An example of the inner suburbs would be Kidsgrove and Butt Lane.
The outer suburbs are an area of mainly detached housing. This zone of the city has developed as the
city has spread outwards and people have wanted a better quality of life. The housing in this area of
the city is large in size and have large gardens and garages. These areas are ideal areas for families
with young children due to the size of the housing and safe roads on small estates.
Characteristics of semi-detached houses:
• One house on it’s own
• Large front and back gardens
• Garage – often detached from the house and many houses with
double garages to accommodate more than one car
• Many quiet cul-de-sacs and smaller exclusive housing estates
The outer suburbs contain a mixture of land uses including
residential areas and recreational facilities such as golf courses.

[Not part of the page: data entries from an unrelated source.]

(** One directive. *)
Lemma substitute_outs c args out args' s :
  directive c args = Some (out, args') ->
  substitute outb c args s = (s ← outs outb out s; mret (s, args')).
Proof.
  unfold directive, substitute. intros H.
  destruct (Z.eqb_spec c 115) as [|Hs]; [done|].
  destruct (Z.eqb_spec c 99).
  { destruct args as [|a args]; [done|]. injection H as <- <-. cbn [va_arg].
    rewrite (bind_ok (Ok (a, args)) _ (a, args) eq_refl). cbv beta iota. cbn [outs].
    by destruct (outb (u8 a) s). }
  destruct (Z.eqb_spec c 100).
  { destruct args as [|a args]; [done|]. destruct (Z.ltb_spec (Z.abs (i32 a)) (10 ^ 9)); [|done].
    injection H as <- <-. cbn [va_arg].
    rewrite (bind_ok (Ok (a, args)) _ (a, args) eq_refl). cbv beta iota.
    by rewrite print_decimal_outs. }
  destruct (Z.eqb_spec c 120).
  { destruct args as [|a args]; [done|]. injection H as <- <-. cbn [va_arg].
    rewrite (bind_ok (Ok (a, args)) _ (a, args) eq_refl). cbv beta iota.
    by rewrite print_hex_outs. }
  destruct (Z.eqb_spec c 98).
  { destruct args as [|a args]; [done|]. injection H as <- <-. cbn [va_arg].
    rewrite (bind_ok (Ok (a, args)) _ (a, args) eq_refl). cbv beta iota.
    by rewrite print_binary_outs. }
  destruct (Z.eqb_spec c 37); injection H as <- <-; [|done].
  cbn [outs]. by destruct (outb 37 s).
Qed.

(** One iteration of the loop, once the step has its result. *)
Definition scan_step (c : Z) (sub : bool) (args : list Z) (s : S) : res (S * list Z * bool) :=
  if sub then '(s, args) ← substitute outb c args s; mret (s, args, false)
  else if c =? 37 then mret (s, args, true)
  else s ← outb c s; mret (s, args, false).

Lemma print_body_step format s args sub off c :
  c <> 0 -> print_body outb format (s, args, sub, off, c) =
    ('(s, args, sub) ← scan_step c sub args s;
     c ← rd8 s (u32 (format + (off + 1))); mret (inl (s, args, sub, off + 1, c))).
Proof. intros Hc. unfold print_body. by destruct (Z.eqb_spec c 0). Qed.

Definition scan_state (format : Z) (s : S) (args : list Z) (sub : bool) (off : Z) (l : list Z) :=
  (s, args, sub, off, default 0 (head l)).

(** A step that outputs [out], from the format position of [c :: l]. *)
Lemma scan_leaves format c l out sub sub' args args' off s n o :
  rest_at s (format + off) (c :: l) ->
  scan_step c sub args s = (s ← outs outb out s; mret (s, args', sub')) ->
  inv s -> Forall good out ->
  (forall s', outs outb out s = Ok s' -> inv s' -> rest_at s' (format + (off + 1)) l ->
     exists k, (k <= n)%nat /\
       leaves (print_body outb format) k (scan_state format s' args' sub' (off + 1) l) (o s')) ->
  exists k, (k <= Datatypes.S n)%nat /\
    leaves (print_body outb format) k (scan_state format s args sub off (c :: l))
      (s' ← outs outb out s; o s').
Proof.
  intros Hr Hs Hi Hg Hn. pose proof Hr as (H0 & H1 & Hnz & _). apply Forall_cons in Hnz as [Hc _].
  unfold scan_state at 1. change (default 0 (head (c :: l))) with c.
  destruct (outs outb out s) as [s'| |] eqn:E.
  - destruct (outs_keep _ _ _ Hg Hi E) as [Hi' Hk'].
    assert (rest_at s' (format + (off + 1)) l) as Hr'.
    { apply rest_at_tail in Hr. rewrite Z.add_assoc. by eapply rest_at_keep. }
    destruct (Hn s' eq_refl Hi' Hr') as (k & Hk & Hl). exists (Datatypes.S k). split; [lia|].
    eapply leaves_next; [|exact Hl]. rewrite print_body_step by done. rewrite Hs.
    pose proof (rest_at_first _ _ _ Hr') as Hf. pose proof Hr' as (H2 & H3 & _).
    rewrite (bind_ok (Ok s') (fun s => mret (s, args', sub')) s' eq_refl). cbv beta.
    rewrite (bind_ok (mret (s', args', sub')) _ (s', args', sub') eq_refl). cbv beta iota.
    rewrite u32_small by lia. by rewrite (bind_ok _ _ _ Hf).
  - exists 1%nat. split; [lia|]. rewrite (bind_undef Undef) by done. apply leaves_undef.
    rewrite print_body_step by done. rewrite Hs. by rewrite (bind_undef Undef) by done.
  - exists 1%nat. split; [lia|]. rewrite (bind_diverge Diverge) by done. apply leaves_diverge.
    rewrite print_body_step by done. rewrite Hs. by rewrite (bind_diverge Diverge) by done.
Qed.

(** The end of the string. *)
Lemma scan_end format s args sub off :
  leaves (print_body outb format) 1 (scan_state format s args sub off []) (Ok s).
Proof. by apply leaves_ret. Qed.

Lemma print_leaves format n fmt s args off out :
  (length fmt <= n)%nat -> rest_at s (format + off) fmt -> render fmt args = Some out ->
  inv s -> Forall good out ->
  exists k, (k <= Datatypes.S (length fmt))%nat /\
    leaves (print_body outb format) k (scan_state format s args false off fmt) (outs outb out s).
Proof.
  revert fmt s args off out; induction n as [|n IH]; intros fmt s args off out Hlen Hr Hrend Hi Hg.
  { destruct fmt; [|cbn in Hlen; lia]. injection Hrend as <-.
    exists 1%nat. split; [lia|]. apply scan_end. }
  destruct fmt as [|c fmt].
  { injection Hrend as <-. exists 1%nat. split; [lia|]. apply scan_end. }
  cbn [render] in Hrend. cbn [length] in *.
  destruct (Z.eqb_spec c 37) as [->|Hc].
  - destruct fmt as [|d fmt].
    + injection Hrend as <-.
      destruct (scan_leaves format 37 [] [] false true args args off s 1 (fun s' => Ok s') Hr)
        as (k & Hk & Hl); [done|done|done|..].
      { intros s' _ _ _. exists 1%nat. split; [lia|]. apply scan_end. }
      exists k. split; [cbn; lia|exact Hl].
    + destruct (directive d args) as [[o args']|] eqn:Hd; [|done].
      cbn [mbind option_bind] in Hrend.
      destruct (render fmt args') as [rest|] eqn:Hrest; [|done].
      injection Hrend as <-. cbn [length] in *. apply Forall_app in Hg as [Hgo Hgr].
      destruct (scan_leaves format 37 (d :: fmt) [] false true args args off s
        (Datatypes.S (Datatypes.S (length fmt)))
        (fun s' => outs outb (o ++ rest) s') Hr) as (k & Hk & Hl);
        [done|done|done| |exists k; by split].
      intros s' [= <-] _ Hr'.
      destruct (scan_leaves format d fmt o true false args args' (off + 1) s
        (Datatypes.S (length fmt)) (fun s' => outs outb rest s') Hr') as (k & Hk & Hl); [|done|done|..].
      * unfold scan_step. rewrite (substitute_outs _ _ _ _ _ Hd). by destruct (outs outb o s).
      * intros s' Ho Hi' Hr''. destruct (IH fmt s' args' (off + 1 + 1) rest) as (k & Hk & Hl);
          [lia|done..|]. exists k. by split.
      * exists k. split; [lia|]. by rewrite outs_app.
  - destruct (render fmt args) as [rest|] eqn:Hrest; [|done]. injection Hrend as <-.
    apply Forall_cons in Hg as [Hgc Hg].
    destruct (scan_leaves format c fmt [c] false false args args off s
      (Datatypes.S (length fmt)) (fun s' => outs outb rest s') Hr) as (k & Hk & Hl); [|done|by constructor|..].
    + unfold scan_step. destruct (Z.eqb_spec c 37); [done|]. cbn [outs].
      by destruct (outb c s).
    + intros s' Ho Hi' Hr'. destruct (IH fmt s' args (off + 1) rest) as (k & Hk & Hl);
        [lia|done..|]. exists k. by split.
    + exists k. split; [done|]. change (c :: rest) with ([c] ++ rest). by rewrite outs_app.
Qed.

Lemma print_outs format fmt args s out :
  rest_at s format fmt -> render fmt args = Some out -> inv s -> Forall good out ->
  print outb format args s = outs outb out s.
Proof.
  intros Hr Hrend Hi Hg. unfold print. rewrite (bind_ok _ _ _ (rest_at_first _ _ _ Hr)). cbv beta.
  destruct (print_leaves format (length fmt) fmt s args 0 out) as (k & Hk & Hl);
    [done|by rewrite Z.add_0_r|done..|].
  destruct Hr as (H0 & H1 & _). eapply leaves_loop; [exact Hl|]. rewrite budget_eq. lia.
Qed.

(** C30. print outputs the rendering of its format string: plain characters as
    they are, [%c], [%d], [%x], [%b] and [%%] as the specification says, an
    unknown directive as nothing; it reads one argument for each directive that
    has one, stops at the end of the string, and fails only when the output
    function does.  The output function is any that leaves the format string
    alone when it is given the characters of the output.  Left out: [%s], and
    [%d] for numbers of more than nine digits. *)
Theorem print_renders format fmt args s out :
  rest_at s format fmt -> render fmt args = Some out -> inv s -> Forall good out ->
  print outb format args s = outs outb out s.
Proof. apply print_outs. Qed.
End Format.

(** Before set_outb there is nothing to print with. *)
Lemma print_unset {S} `{Store S} format args (s : S) c :
  rd8 s format = Ok c -> c <> 0 -> c <> 37 -> print (call_outb None) format args s = Undef.
Proof.
  intros E H0 H37. unfold print. rewrite (bind_ok _ _ _ E). apply (leaves_loop _ 1); [|rewrite budget_eq; lia].
  apply leaves_undef. unfold print_body. destruct (Z.eqb_spec c 0); [done|]. by destruct (Z.eqb_spec c 37).
Qed.

(** Numbers read back. *)
Lemma decimal_digits_spec n :
  Z.abs n < 10 ^ 9 ->
  value 10 (decimal_digits (Z.abs n)) = Z.abs n /\
  Forall (fun d => 0 <= d < 10) (decimal_digits (Z.abs n)) /\
  (head (decimal_digits (Z.abs n)) = Some 0 -> n = 0).
Proof.
  intros Hn. unfold decimal_digits.
  destruct (digit_count_spec 10 (Z.abs n)) as (H1 & H2 & _); [cbn; lia|].
  set (c := digit_count 10 (Z.abs n)) in *. split; [|split].
  - apply value_low_digits. split; [lia|]. eapply Z.lt_le_trans; [exact H1|].
    apply Z.pow_le_mono_r; lia.
  - apply Forall_rev, low_digits_range.
  - intros Hh. destruct (decide (0 < Z.abs n)) as [Hp|]; [|lia]. exfalso. specialize (H2 Hp).
    destruct c as [|c]; [cbn in H1; lia|].
    replace (Nat.max 1 (S c)) with (S c) in Hh by lia.
    rewrite low_digits_snoc, rev_app_distr in Hh by lia. cbn [rev app head] in Hh.
    injection Hh as Hh.
    replace (Z.of_nat (S c)) with (Z.of_nat c + 1) in H1 by lia.
    rewrite Z.pow_add_r in H1 by lia.
    replace (Z.of_nat (S c) - 1) with (Z.of_nat c) in H2 by lia.
    assert (0 < 10 ^ Z.of_nat c) by (apply Z.pow_pos_nonneg; lia).
    assert (1 <= Z.abs n / 10 ^ Z.of_nat c) by (apply Z.div_le_lower_bound; lia).
    assert (Z.abs n / 10 ^ Z.of_nat c < 10) by (apply Z.div_lt_upper_bound; lia). lia.
Qed.

(** C31. What print outputs for numbers reads back as the number: [%x] is eight
    and [%b] thirty-two digits of the right value, for every 32-bit word; and [%d] is,
    for numbers of at most nine digits (beyond, the reversal can overflow), an optional
    minus sign and decimal digits of the right value without a leading zero. *)
Theorem print_numbers_read_back {S} `{Store S} (outb : Z -> S -> res S) (s : S) n :
  (0 <= n < 2 ^ 32 ->
     (exists ds, print_hex outb n s = outs outb (hex_chars <$> ds) s /\
        value 16 ds = n /\ length ds = 8%nat /\ Forall (fun d => 0 <= d < 16) ds) /\
     (exists ds, print_binary outb n s = outs outb (hex_chars <$> ds) s /\
        value 2 ds = n /\ length ds = 32%nat /\ Forall (fun d => 0 <= d < 2) ds)) /\
  (Z.abs n < 10 ^ 9 ->
     exists ds, print_decimal outb n s =
         outs outb ((if n <? 0 then [45] else []) ++ (hex_chars <$> ds)) s /\
       value 10 ds = Z.abs n /\ Forall (fun d => 0 <= d < 10) ds /\ (head ds = Some 0 -> n = 0)).
Proof.
  split.
  - intros Hn. split.
    + exists (high_digits 4 8 n). split; [apply print_hex_outs|].
      split; [by apply (value_high_digits 4 8)|]. split; [apply high_digits_length|].
      by apply (high_digits_range 4).
    + exists (high_digits 1 32 n). split; [apply print_binary_outs|].
      split; [by apply (value_high_digits 1 32)|]. split; [apply high_digits_length|].
      by apply (high_digits_range 1).
  - intros Hn. exists (decimal_digits (Z.abs n)).
    split; [by apply print_decimal_outs|]. by apply decimal_digits_spec.
Qed.

(** The bytes of a string are output up to the end of the address space. *)
Lemma string_leaves {S} `{Store S} (outb : Z -> S -> res S) (v : Z -> Z) k p (s : S) :
  (forall c s s' b, outb c s = Ok s' -> rd8 s' b = rd8 s b) ->
  0 < p -> p + Z.of_nat k = 2 ^ 32 -> (forall b, p <= b < 2 ^ 32 -> rd8 s b = Ok (v b)) ->
  exists n, (n <= Datatypes.S k)%nat /\
    leaves (fun '(nstr, s) =>
      if negb (nstr =? 0) then
        c ← rd8 s nstr; s ← outb c s; mret (inl (u32 (nstr + 1), s))
      else mret (inr s)) n (u32 p, s) (outs outb (v <$> seqZ p (Z.of_nat k)) s).
Proof.
  intros Hkeep. revert p s; induction k as [|k IH]; intros p s Hp Hpk Hv.
  { exists 1%nat. split; [lia|]. replace p with 4294967296 by lia. by apply leaves_ret. }
  rewrite seqZ_cons by lia. cbn [fmap list_fmap outs].
  replace (Z.pred (Z.of_nat (Datatypes.S k))) with (Z.of_nat k) by lia.
  rewrite u32_small by lia.
  assert (forall r, outb (v p) s = r ->
    (if negb (p =? 0) then c ← rd8 s p; s ← outb c s; mret (inl (u32 (p + 1), s))
     else mret (inr s)) = (s ← r; mret (inl (u32 (p + 1), s)) : res (Z * S + S))) as Hbody.
  { intros r <-. destruct (Z.eqb_spec p 0); [lia|]. cbn [negb]. by rewrite Hv by lia. }
  destruct (outb (v p) s) as [s'| |] eqn:E.
  - destruct (IH (p + 1) s') as (n & Hn & Hl); [lia|lia| |].
    { intros b Hb. rewrite (Hkeep _ _ _ b E). apply Hv. lia. }
    exists (Datatypes.S n). split; [lia|]. eapply leaves_next; [|exact Hl].
    exact (Hbody _ eq_refl).
  - exists 1%nat. split; [lia|]. apply leaves_undef. exact (Hbody _ eq_refl).
  - exists 1%nat. split; [lia|]. apply leaves_diverge. exact (Hbody _ eq_refl).
Qed.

Access to open spaces and parks is common. This part of the city is
closest to the countryside and a greenbelt often surrounds the city
here. This is an area of countryside that is protected from further
building to prevent the city from growing outwards and further
damaging the countryside.
As the land in the outer suburbs is so cheap, modern out-of-town shopping
centres have been built recently. These are large shopping centres selling
high-order goods, goods that are more expensive and are bought less
frequently such as clothes, jewellery, and electrical items. These shopping
centres have large, free car parks and good transport links. They are often
easily accessible from motorways or dual carriageways. An example would be Freeport in Talker or the
Modern Factories and warehouses have also set up in the outer suburbs
where land and rent is cheaper and access by road is quick and easy. An
example of this is Trentham Lakes, which has been built on a brownfield
site. This is a derelict site, an old coal mine (colliery), in the city which has been redeveloped into
housing, recreation, including Stoke City Football ground, a gym, hotel and five-a-side football pitches,
car show rooms and warehouses.
An example of the outer suburbs would be Packmoor or Trentham.